AUBURN, a city and the county-seat of Cayuga county, New York, U.S.A., 25 m. S.W. of Syracuse, on an outlet of Owasco Lake. Pop. (1890) 25,858; (1900) 30,345, of whom 5436 were foreign-born, 2084 being from Ireland and 1023 from England; (1910) 34,668. It is served by the Lehigh Valley and the New York Central & Hudson River railways, and by inter-urban electric lines. The city is attractively situated amidst a group of low hills in the heart of the lake country of western New York; the streets are wide, with a profusion of shade trees. Auburn has a city hall, the large Burtis Auditorium, the Auburn hospital, two orphan asylums, and the Seymour library in the Case Memorial building. There is a fine bronze statue of William H. Seward, who made his home here after 1823, and was buried in Fort Hill Cemetery. In Auburn are the Auburn (State) prison (1816), in connexion with which there is a women’s prison; the Auburn Theological Seminary (Presbyterian), founded in 1819, chartered in 1820, and opened for students in 1821; the Robinson school for girls; and the Women’s Educational and Industrial Union, for the education of working girls, with a building erected in 1907. The city owns its water-supply system, the water being pumped from Owasco Lake, about 2½ m. S.S.E. of the city. There is a good water-power, and the city has important manufacturing interests. The principal manufactures are cordage and twine, agricultural implements, engines, pianos, boots and shoes, cotton and woollen goods, carpets and rugs, rubber goods, flour and machinery. The total factory product in 1905 was valued at $13,420,863; of this $2,890,301 was the value of agricultural implements, in the manufacture of which Auburn ranked fifth among the cities of the United States. There are a number of grey and blue limestone quarries, one of which is owned and operated by the municipality.

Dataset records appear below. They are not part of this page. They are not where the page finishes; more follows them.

(* ===== verification/ReaderSample.v ===== *)
(** A small image to read: a root directory with a directory [d], a regular
    file [f], a symbolic link [l] to [d] and a symbolic link [m] to itself; [d]
    holds a hard link [g] to the file. *)

From stdpp Require Import strings gmap.
From S2P Require Import Prelude Bytes Types Errors Disk RustStr RustPath RustSort Dir FileTree Extent.
From S2P Require Import ImageReader ReaderFacts.

Open Scope list_scope.
Open Scope Z_scope.

(** 4096-byte blocks, 16 inodes in the only group. *)
Definition small_sb_bytes : list Z :=
  let buf := put_u32 (zeros 1024) 0x18 2 in
  let buf := put_u32 buf 0x28 16 in
  let buf := put_u16 buf 0x38 SUPERBLOCK_MAGIC in
  put_u16 buf 0x58 256.

Definition small_descriptor : list Z := put_u32 (zeros 32) 8 2.

(** An inode of one data block. *)
Definition one_block (mode size block : Z) : Inode :=
  let inode := set_file_size size (set_i_links_count 1 (set_i_mode mode Inode_default)) in
  match write_inline_extents (E := unit) inode 1
          (fill_extent_leaves_from_ranges [ {| br_start := block; br_end := block + 1 |} ]) 4096 with
  | Ok inode => inode
  | _ => inode
  end.

Definition fast_link (target : list Z) : Inode :=
  set_i_block (put_bytes (zeros 60) 0 target)
    (set_file_size (zlen target) (set_i_links_count 1 (set_i_mode S_IFLNK Inode_default))).

Definition directory (entries : list (list Z * Z * Z)) : list Z :=
  match foldM (fun st (e : list Z * Z * Z) =>
                 write_dir_entry (E := unit) e.1.1 e.1.2 e.2 None None 4096 st) ([], 4096) entries with
  | Ok st => match finish_dir_entry_block (E := unit) 4096 st with Ok (out, _) => out | _ => [] end
  | _ => []
  end.

Definition small_inodes : list Z :=
  fold_left (fun buf (e : Z * Inode) => put_bytes buf ((e.1 - 1) * 256) (Inode_write_to e.2 (zeros 256)))
    [(2, one_block S_IFDIR 4096 3); (11, one_block S_IFDIR 4096 4); (12, one_block S_IFREG 5 5);
     (13, fast_link [100]); (14, fast_link [109])] (zeros 4096).

Definition small_blocks : list (Z * list Z) :=
  [(0, put_bytes (zeros 4096) 1024 small_sb_bytes); (1, put_bytes (zeros 4096) 0 small_descriptor);
   (2, small_inodes);
   (3, directory [(DOT, 2, S_IFDIR); (DOTDOT, 2, S_IFDIR); ([109], 14, S_IFLNK); ([108], 13, S_IFLNK);
                  ([102], 12, S_IFREG); ([100], 11, S_IFDIR)]);
   (4, directory [(DOT, 11, S_IFDIR); (DOTDOT, 2, S_IFDIR); ([103], 12, S_IFREG)]);
   (5, put_bytes (zeros 4096) 0 [104; 101; 108; 108; 111])].

Definition small_image : File := block_image (6 * 4096) small_blocks.

Lemma small_image_bytes : byte_file small_image.
Proof. apply block_image_bytes. vm_compute. reflexivity. Qed.

(** ** What the examples use of the image *)

Definition small_path (names : list (list Z)) : list Z := concat (map (cons SLASH) names).

Definition equals {A} `{EqDecision A} (a b : A) : bool := bool_decide (a = b).

(** The file, its only extent, and the entries on the way to it. *)
Section Facts.
Context (f : File) (sb : SuperBlock).

Definition file_ok (v : res ReadError Inode) : bool :=
  match v with
  | Ok inode => equals (parse_extents inode 4096 f) (Ok [(5, 6)]) && (file_size inode =? 5) && is_reg (i_mode inode)
  | _ => false
  end.
Definition link_ok (v : res ReadError Inode) : bool :=
  match v with
  | Ok inode => is_link (i_mode inode) && equals (sub_bytes (i_block inode) 0 (file_size inode)) [100] && (file_size inode =? 1)
  | _ => false
  end.
Definition dir_ok (v : res ReadError Inode) : bool := match v with Ok inode => is_dir (i_mode inode) | _ => false end.
Definition entry_ok (v : res ReadError (list (list Z * Z))) (name : list Z) (ino : Z) : bool :=
  match v with Ok es => equals (find_entry name es) (Some ino) | _ => false end.
Definition unique_ok (v : res ReadError (list (list Z * Z))) : bool :=
  match v with Ok es => bool_decide (NoDup (map fst es)) | _ => true end.

Definition small_facts : bool :=
  let inode := disk_inode f sb in
  let entries := disk_entries f sb in
  equals (block_size sb) 4096 && equals (f_len f) 24576 &&
  dir_ok (inode 2) && dir_ok (inode 11) && file_ok (inode 12) && link_ok (inode 13) &&
  entry_ok (entries 2) [100] 11 && entry_ok (entries 2) [108] 13 && entry_ok (entries 11) [103] 12 &&
  forallb (fun n => unique_ok (entries n)) [2; 11; 12; 13; 14].

Record small_layout : Prop := mk_small_layout {
  sl_block_size : block_size sb = 4096;
  sl_len : f_len f = 24576;
  sl_root : exists inode, disk_inode f sb 2 = Ok inode /\ is_dir (i_mode inode) = true;
  sl_dir : exists inode, disk_inode f sb 11 = Ok inode /\ is_dir (i_mode inode) = true;
  sl_file : exists inode, disk_inode f sb 12 = Ok inode /\ parse_extents inode 4096 f = Ok [(5, 6)] /\
    file_size inode = 5 /\ is_reg (i_mode inode) = true;
  sl_link : exists inode, disk_inode f sb 13 = Ok inode /\ is_link (i_mode inode) = true /\
    sub_bytes (i_block inode) 0 (file_size inode) = [100] /\ file_size inode = 1;
  sl_root_entries : exists es, disk_entries f sb 2 = Ok es /\ find_entry [100] es = Some 11 /\ find_entry [108] es = Some 13;
  sl_dir_entries : exists es, disk_entries f sb 11 = Ok es /\ find_entry [103] es = Some 12;
  sl_unique : forall n es, n ∈ [2; 11; 12; 13; 14] -> disk_entries f sb n = Ok es -> NoDup (map fst es)
}.

Lemma small_facts_layout : small_facts = true -> small_layout.
Proof.
  unfold small_facts, equals. cbv zeta. rewrite !andb_true_iff, !bool_decide_eq_true, forallb_forall.
  unfold dir_ok, file_ok, link_ok, entry_ok, equals. intros (((((((((Hb & Hl) & H2) & H11) & H12) & H13) & He2) & He2') & He11) & Hu).
  assert (forall n es, n ∈ [2; 11; 12; 13; 14] -> disk_entries f sb n = Ok es -> NoDup (map fst es)) as Huniq.
  { intros n es Hn Hes. apply list_elem_of_In, Hu in Hn. rewrite Hes in Hn. by apply bool_decide_eq_true in Hn. }
  destruct (disk_inode f sb 2) as [i2| |] eqn:E2; [|done..]. destruct (disk_inode f sb 11) as [i11| |] eqn:E11; [|done..].
  destruct (disk_inode f sb 12) as [i12| |] eqn:E12; [|done..]. destruct (disk_inode f sb 13) as [i13| |] eqn:E13; [|done..].
  destruct (disk_entries f sb 2) as [e2| |] eqn:F2; [|done..]. destruct (disk_entries f sb 11) as [e11| |] eqn:F11; [|done..].
  rewrite !andb_true_iff, bool_decide_eq_true, Z.eqb_eq in H12, H13. rewrite bool_decide_eq_true in He2, He2', He11.
  destruct H12 as ((? & ?) & ?), H13 as ((? & ?) & ?).
  constructor; [done|done|by exists i2|by exists i11|by exists i12|by exists i13|by exists e2|by exists e11|done].
Qed.
End Facts.

Lemma small_disk : small_layout small_image (superblock_of small_image).
Proof. apply small_facts_layout. vm_compute. reflexivity. Qed.

(** The image opens, and its tree has five nodes and one hard link. *)
Record small_tree (r : Reader) : Prop := mk_small_tree {
  sm_nodes : map (fun n => (n_name n, n_inode n)) (nodes (r_tree r)) =
    [(DOT, 2); ([100], 11); ([102], 12); ([108], 13); ([109], 14)];
  sm_links : map_to_list (r_hardlinks r) = [([100; 47; 103], 12)];
  sm_lookup : lookup (E := ReadError) (r_tree r) (abs_path [[100]]) = Ok (Some 1%nat)
}.

Lemma small_opens : exists r, Reader_new [] (Some small_image) = Ok r /\ small_tree r.
Proof.
  assert (match Reader_new [] (Some small_image) with
    | Ok r => equals (map (fun n => (n_name n, n_inode n)) (nodes (r_tree r)))
        [(DOT, 2); ([100], 11); ([102], 12); ([108], 13); ([109], 14)] &&
        equals (map_to_list (r_hardlinks r)) [([100; 47; 103], 12)] &&
        equals (lookup (E := ReadError) (r_tree r) (abs_path [[100]])) (Ok (Some 1%nat))
    | _ => false end = true) as H by (vm_compute; reflexivity).
  destruct (Reader_new [] (Some small_image)) as [r| |]; [|done..]. unfold equals in H.
  rewrite !andb_true_iff, !bool_decide_eq_true in H. destruct H as ((? & ?) & ?). by exists r.
Qed.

Settled soon after the close of the War of Independence, Auburn was laid out in 1793 by Captain John L. Hardenburgh, a veteran of the war, and for some years was known as Hardenburgh’s Corners. In 1805, when it was made the county-seat, it was renamed Auburn. It was incorporated in 1814, and was chartered as a city in 1848.

See C. Hawley, Early Chapters of Cayuga History (Auburn, 1879).